La truffe (Tuber) n'est rien d'autre qu'un champignon. Mais un champignon devenu mythique non seulement à cause de sa rareté mais aussi de son parfum à nul autre pareil. Ce "diamant noir de la cuisine" - ainsi Brillat-Savarin l'a-t-il baptisée - est un champignon souterrain qui se développe assez mystérieusement, enfoui sous terre, en symbiose avec certains arbres, le chêne surtout, mais aussi le châtaigner, le noisetier et le hêtre. La truffe pousse uniquement dans l'hémisphère nord de notre planète, de façon sauvage mais aussi dans des truffières où ont été plantés des arbres, dits truffiers, sur des terrains favorables et qui, en France, fournissent le plus gros de la production. En gastronomie, la truffe noire Tuber Melanosporum est la plus réputée tout comme la truffe blanche, rare et bien plus onéreuse.

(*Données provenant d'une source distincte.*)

Lemma entity_class_marked_or_thrown_witness :
  let classNode :=
    Sample.class "User" [Sample.decorator "Entity" []]
      [Node (ClassProperty (Some TSStringKeyword)) []
         [Sample.ident "name"; Sample.decorator "Column" []]] in
  let model :=
    ("User",
     "model User {" ^^ nl ^^ "  name String" ^^ nl ^^ nl
     ^^ "  @@map(" ^^ dq ^^ "user" ^^ dq ^^ ")" ^^ nl ^^ "}" ^^ nl) in
  walk visitClass Sample.inUserService
    (Node (Other "Program" 0) [] ([] ++ classNode :: []))
  = if (0 <=? length (@nil node))%nat
    then Ok ([], Node (Other "Program" 0) [] ([] ++ entityNote :: classNode :: []),
             [model])
    else Thrown.
Proof.
  intros classNode model.
  apply (entity_class_marked_or_thrown Sample.inUserService "Program" 0 [] [] []
           classNode model).
  - reflexivity.
  - reflexivity.
  - repeat (constructor; [intros ?; reflexivity|]). constructor.
  - constructor.
  - constructor.
Defined.

(** An exported entity class is the value of the field [declaration]. *)
Example exported_entity_class_throws :
  applyAll
    (Sample.program
       [Sample.exported (Sample.class "User" [Sample.decorator "Entity" []] [])])
  = Thrown.
Proof. reflexivity. Qed.

(* ------------------------------------------------------------------ *)
(** ** The model definition *)
(* ------------------------------------------------------------------ *)

Ltac split_var_matches :=
  repeat match goal with
         | |- context [match ?x with _ => _ end] => is_var x; destruct x
         end.

(** X21.  The model of an entity class is filed under the name of the
    class, opens with [model <class> {], closes with the [@@map] line and
    the brace, and the table name in the [@@map] line is, for a class name
    of ASCII characters, the class name with its letters in lower case
    when the [@Entity] decorator gave no name. *)
Theorem entityModel_frame (classNode : node) (className definition : string) :
  entityModel classNode = Ok (Some (className, definition)) ->
  (exists n, kindOf classNode = ClassDeclaration (Some className) n)
  /\ exists fields tableName,
       definition
       = "model " ^^ className ^^ " {" ^^ nl ^^ fields ^^ nl
         ^^ "  @@map(" ^^ dq ^^ tableName ^^ dq ^^ ")" ^^ nl ^^ "}" ^^ nl
       /\ (foldM scanEntityDecorator (find isDecorator classNode) (false, PUndefined)
           = Ok (true, PUndefined) ->
           JsString.isAscii className = true ->
           tableName = JsString.toLowerCase className).
Proof.
  intros H.
  destruct (entityModel_inv _ _ _ H) as (n & entityName & lines & Hk & Hs & _ & ->).
  split; [eauto|].
  exists lines.
  exists (if truthy entityName then tpl entityName else JsString.toLowerCase className).
  split; [reflexivity|].
  intros H' _. rewrite Hs in H'. injection H' as ->. reflexivity.
Qed.

Lemma entityModel_frame_witness :
  let classNode :=
    Sample.class "Account" [Sample.decorator "Entity" []]
      [Node (ClassProperty (Some TSStringKeyword)) []
         [Sample.ident "email"; Sample.decorator "Column" []]] in
  (exists n, kindOf classNode = ClassDeclaration (Some "Account") n)
  /\ exists fields tableName,
       "model Account {" ^^ nl ^^ "  email String" ^^ nl ^^ nl
       ^^ "  @@map(" ^^ dq ^^ "account" ^^ dq ^^ ")" ^^ nl ^^ "}" ^^ nl
       = "model " ^^ "Account" ^^ " {" ^^ nl ^^ fields ^^ nl
         ^^ "  @@map(" ^^ dq ^^ tableName ^^ dq ^^ ")" ^^ nl ^^ "}" ^^ nl
       /\ (foldM scanEntityDecorator (find isDecorator classNode) (false, PUndefined)
           = Ok (true, PUndefined) ->
           JsString.isAscii "Account" = true ->
           tableName = JsString.toLowerCase "Account").
Proof.
  intros classNode.
  apply (entityModel_frame classNode "Account"). reflexivity.
Defined.

Lemma columnOption_type vars prop vars' k :
  columnOption vars prop = Ok vars' ->
  key prop = Some k -> isStr "type" (name k) = false ->
  fst vars' = fst vars.
Proof.
  unfold columnOption. destruct vars as [t o]. intros H Hk Hn.
  unfold keyName in H. rewrite Hk in H. simpl in H. rewrite Hn in H.
  destruct (isStr "nullable" (name k)).
  { inv_bind H. injection H as <-. reflexivity. }
  destruct (isStr "default" (name k)).
  { inv_bind H. inv_bind H. injection H as <-. reflexivity. }
  destruct (isStr "unique" (name k)).
  { inv_bind H. injection H as <-. reflexivity. }
  injection H as <-. reflexivity.
Qed.

Lemma columnOptions_type props :
  forall vars vars',
    foldM columnOption props vars = Ok vars' ->
    existsb (named "type") props = false ->
    fst vars' = fst vars.
Proof.
  induction props as [|p props IH]; simpl; intros vars vars' H Hn.
  - injection H as <-. reflexivity.
  - inv_bind H. apply orb_false_iff in Hn. destruct Hn as [Hp Hps].
    rewrite (IH _ _ H Hps).
    assert (Hk : exists k, key p = Some k).
    { unfold columnOption, keyName in Ha. destruct vars.
      destruct (key p); [eauto | discriminate]. }
    destruct Hk as (k & Hk). unfold named in Hp. rewrite Hk in Hp.
    eapply columnOption_type; eauto.
Qed.

(** X22.  When [@Column] is given an options object without a [type]
    property, the column is rendered with the type [String] whatever the
    TypeScript type of the property is: the type annotation is only read
    when the decorator has no argument at all. *)
Theorem column_options_without_type_render_String
    (className : string) (property decorator : node) (propertyName : prim)
    (cs : list comment) (props rest : list node) (field : string) :
  decoratorCall decorator
  = Ok (Some (PStr "Column", Node ObjectExpression cs props :: rest)) ->
  existsb (named "type") props = false ->
  decoratedField className property propertyName decorator = Ok field ->
  exists columnOptions,
    field = "  " ^^ tpl propertyName ^^ " String" ^^ columnOptions ^^ nl.
Proof.
  intros Hd Hn H. unfold decoratedField in H. rewrite Hd in H.
  cbn -[foldM] in H. inv_bind H. destruct a as [columnType columnOptions].
  injection H as <-.
  pose proof (columnOptions_type _ _ _ Ha Hn) as Ht. simpl in Ht. subst columnType.
  exists (match columnOptions with
          | [] => ""
          | _ :: _ => " " ^^ String.concat " " columnOptions
          end).
  reflexivity.
Qed.

Lemma column_options_without_type_render_String_witness :
  let decorator :=
    Sample.decorator "Column"
      [j.objectExpression
         [j.property (Sample.ident "unique") (Node (BooleanLiteral true) [] [])]] in
  let property :=
    Node (ClassProperty (Some TSNumberKeyword)) [] [Sample.ident "age"; decorator] in
  exists columnOptions,
    "  age String @unique" ^^ nl
    = "  " ^^ tpl (PStr "age") ^^ " String" ^^ columnOptions ^^ nl.
Proof.
  intros decorator property.
  apply (column_options_without_type_render_String "User" property decorator
           (PStr "age") []
           [j.property (Sample.ident "unique") (Node (BooleanLiteral true) [] [])]
           []); reflexivity.
Defined.

(** X23.  [@PrimaryGeneratedColumn] with a first argument that is not the
    string [uuid] or [increment] (an options object, another strategy
    name) renders the field as a bare [Int]: no [@id], no default. *)
Theorem primary_generated_column_other_argument
    (className : string) (property decorator : node) (propertyName : prim)
    (firstArg : node) (rest : list node) :
  decoratorCall decorator
  = Ok (Some (PStr "PrimaryGeneratedColumn", firstArg :: rest)) ->
  value firstArg <> PStr "uuid" ->
  value firstArg <> PStr "increment" ->
  decoratedField className property propertyName decorator
  = Ok ("  " ^^ tpl propertyName ^^ " Int " ^^ nl).
Proof.
  intros Hd Hu Hi. unfold decoratedField. rewrite Hd. simpl.
  unfold value in Hu, Hi.
  destruct (kindOf firstArg) eqn:K; try reflexivity.
  split_var_matches; try reflexivity; exfalso;
    (apply Hu; reflexivity) || (apply Hi; reflexivity).
Qed.

Lemma primary_generated_column_other_argument_witness :
  let decorator :=
    Sample.decorator "PrimaryGeneratedColumn" [Sample.str "rowid"] in
  decoratedField "User"
    (Node (ClassProperty None) [] [Sample.ident "id"; decorator]) (PStr "id") decorator
  = Ok ("  " ^^ tpl (PStr "id") ^^ " Int " ^^ nl).
Proof.
  intros decorator.
  apply (primary_generated_column_other_argument "User" _ decorator (PStr "id")
           (Sample.str "rowid") []); [reflexivity | discriminate | discriminate].
Defined.

(** X24.  The target of a relation is never the empty string: where the
    thunk or the annotation gives no name the placeholder [Unknown] stands;
    and when the decorator has arguments the annotation of the property is
    not consulted, so a first argument that is not an arrow function gives
    [Unknown] even for a property with a declared type. *)
Theorem relationTarget_never_empty (property : node) (decoratorArgs : list node)
    (target : string) :
  relationTarget property decoratorArgs = Ok target ->
  target <> ""
  /\ (forall firstArg rest,
        decoratorArgs = firstArg :: rest ->
        kindOf firstArg <> ArrowFunctionExpression ->
        target = "Unknown").
Proof.
  unfold relationTarget. intros H. inv_bind H. injection H as <-.
  assert (Hstr : a = PUndefined \/ exists s, a = PStr s).
  { destruct decoratorArgs as [|firstArg rest].
    - destruct (kindOf property); try (injection Ha as <-; eauto; fail).
      unfold typeName in Ha.
      repeat match type of Ha with
             | context [match ?x with _ => _ end] => destruct x
             end;
        injection Ha as <-; simpl; eauto.
    - destruct (kindOf firstArg); try (injection Ha as <-; eauto; fail).
      inv_bind Ha. injection Ha as <-.
      destruct (isIdentifier a0); [|eauto].
      unfold name. destruct (kindOf a0); eauto. }
  split.
  - destruct Hstr as [-> | [s ->]]; simpl; [discriminate|].
    destruct (s =? "") eqn:Hs; simpl; [discriminate|].
    intros ->. discriminate.
  - intros firstArg rest -> Hk.
    destruct (kindOf firstArg); try (injection Ha as <-; reflexivity).
    congruence.
Qed.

Les truffes sont vendues pendant leurs saisons respectives (définies en France par l'accord interprofessionnel de 2009), dans des sacs de toile, des filets ou d'autres contenants ne portant pas atteinte à leur qualité, sur les marchés aux truffes. Elles sont achetées par les négociants qui les revendent ensuite une fois brossées et triées. Elles sont classées en trois catégories :

  • Extra, de qualité supérieure et d'un poids supérieur à 30 g.

  • 1ère catégorie : de bonne qualité mais avec quelques légers défauts et d'un poids supérieur à 10 g

  • 2ème catégorie : celles qui n'entrent pas dans les précédentes et qui pèse de 5 à 9 g.

Une bonne truffe est ferme et odorante, sans trace de moisissures ni sans trop de terre entre ses circonvolutions. Sa chair dot être bien marbrée, correspondant à sa variété : le seul moyen de la contrôler est le canifage, c'est-à-dire un petit coup de couteau pour prélever une parcelle interne.

Certains conserveurs conditionnent les truffes sous vide. Entières, elles sont pelées ou brossées, de surchoix (noires, taille et couleur uniformes), extra (plus ou moins noires, irrégulières) ou 1er choix (chair plus ou moins ferme, couleur et formes irrégulières). Elles sont de 1ère ou de 2ème ébullition (celle-ci venant après que le jus de truffe ait été fabriqué) en morceaux, en pelures ou en brisures. Les truffes en conserve de 1ère ébullition sont les meilleures, celles de 2ème ébullition n'ont plus beaucoup de goût. Surgelées, elles sont entières, en tranches, en morceaux ou en brisures.

Le jus de truffe provient de la 1ère stérilisation des truffes. Celles-ci perdent alors 25 % environ de leur poids. Ce jus est récupéré et les truffes sont remises en boîte avec de l'eau (plus rarement du jus de truffe) et subissent une 2ème stérilisation.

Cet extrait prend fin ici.